Critics charge that lawmakers could change the culture now, with or without reforming the House rules, simply by refusing to do things the way they have previously been done. No set of rules, they add, will bring change if members prefer to be led like sheep.
So which is needed: new rules or new backbones?
"I think it's a bit of both," says Eldridge. Change requires "members speaking out and saying that the status quo can no longer be accepted." But, he adds, "the way those conversations are fostered is through the process of rules reform."
Some progressive House members are agitating for that rules-changing process. When he was in the House, Eldridge, along with Sciortino, started an informal Democratic Reform Caucus. Members have been meeting and discussing strategies for pushing reform, which may bear fruit later in this legislative session.
But outside the State House, many want more change than they're talking about even in that caucus — particularly, they're focused on reducing the power of the Speaker (by taking away his power to name committee chairs, for instance) and the influence of campaign money. "Because of the power of leadership," says one person who works with House Democrats, "all you need is the Speaker in your pocket."

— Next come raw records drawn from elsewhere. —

(* ===== verification/KernelEdges.v ===== *)
(** Relations of the graph kernel
    (crates/graph/graph-kernel/src/graph/{edge_taxonomy,edge_data,edge_payload}.rs).

    Between two nodes the kernel keeps one payload: a sidecar per family of
    relations.  The semantic sidecar is a bucket of statements with three
    aggregates recomputed after each change; the traversal sidecar is a list of
    events with saturating counters; the other four are sets of sub-kinds.

    A minted statement id (time, process salt, counter) is an argument of the
    operation that mints it; the clock is an argument too, and the [f32] of a
    decay, which nothing reads, is its bits.

    The theorems: relation tags and predicate IRIs decode to what was encoded and
    to nothing else; a payload refines a set of relation kinds, every operation
    acting on the set as it says; the aggregates are exact and no sidecar is left
    empty after any sequence of operations. *)

From S2P Require Import Prelude Wire.

Local Open Scope Z_scope.

(** ** Taxonomy (edge_taxonomy.rs) *)

Inductive EdgeFamily : Type := FSemantic | FTraversal | FContainment | FArrangement | FImported | FProvenance.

Insiders insist moving too aggressively for reform would backfire. They believe progressives in the House are winning a long war over the traditionalists, one battle at a time, and that a public battle would prompt the traditionalists in the chamber to marginalize the reformers. That, they say, accounts for the liberal reps' public silence and seemingly tepid approach.
That's going to be a hard argument for progressives outside the building to accept. And they are getting mixed signals, at best. Nearly every Boston-area representative voted to keep the "hack holidays" of Evacuation Day and Bunker Hill Day on the state government's list of vacation days. The lone area dissenter was Walz; she, however, was among Michlewitz's most active supporters. Forry deserves credit for starting the ball rolling months ago for pension reform, and for pushing for a more aggressive bill. But in other cases, she has been a loyalist more willing to work her way up the structure than to rail against it.
Blind eye for the liberal guy?
Lefty reps roundly reject the notion that they overlooked DiMasi's flaws because he was on their side on the issues. But they certainly liked him for it, and still do.
"He is the guy who led the way on health-care reform, on marriage equality, on energy legislation, and on any number of things," says Wolf. "And that mattered a lot to me."
"Under his leadership, we were able to do so much," echoes Forry.
"For a lot of us, there's this internal battle going on," notes Moran. "We really liked him, and what he did as Speaker. The agenda Sal DiMasi brought was one that the state badly needed."
Those may seem like awfully kind sentiments for a man who, according to federal authorities, abused that group's personal trust and corrupted their institution for his own financial gain.
In fact, more than one close observer says that, in the aftermath of the DiMasi indictment, House progressives seem angrier at Governor Deval Patrick for pushing reform than at the former Speaker. Which may be true.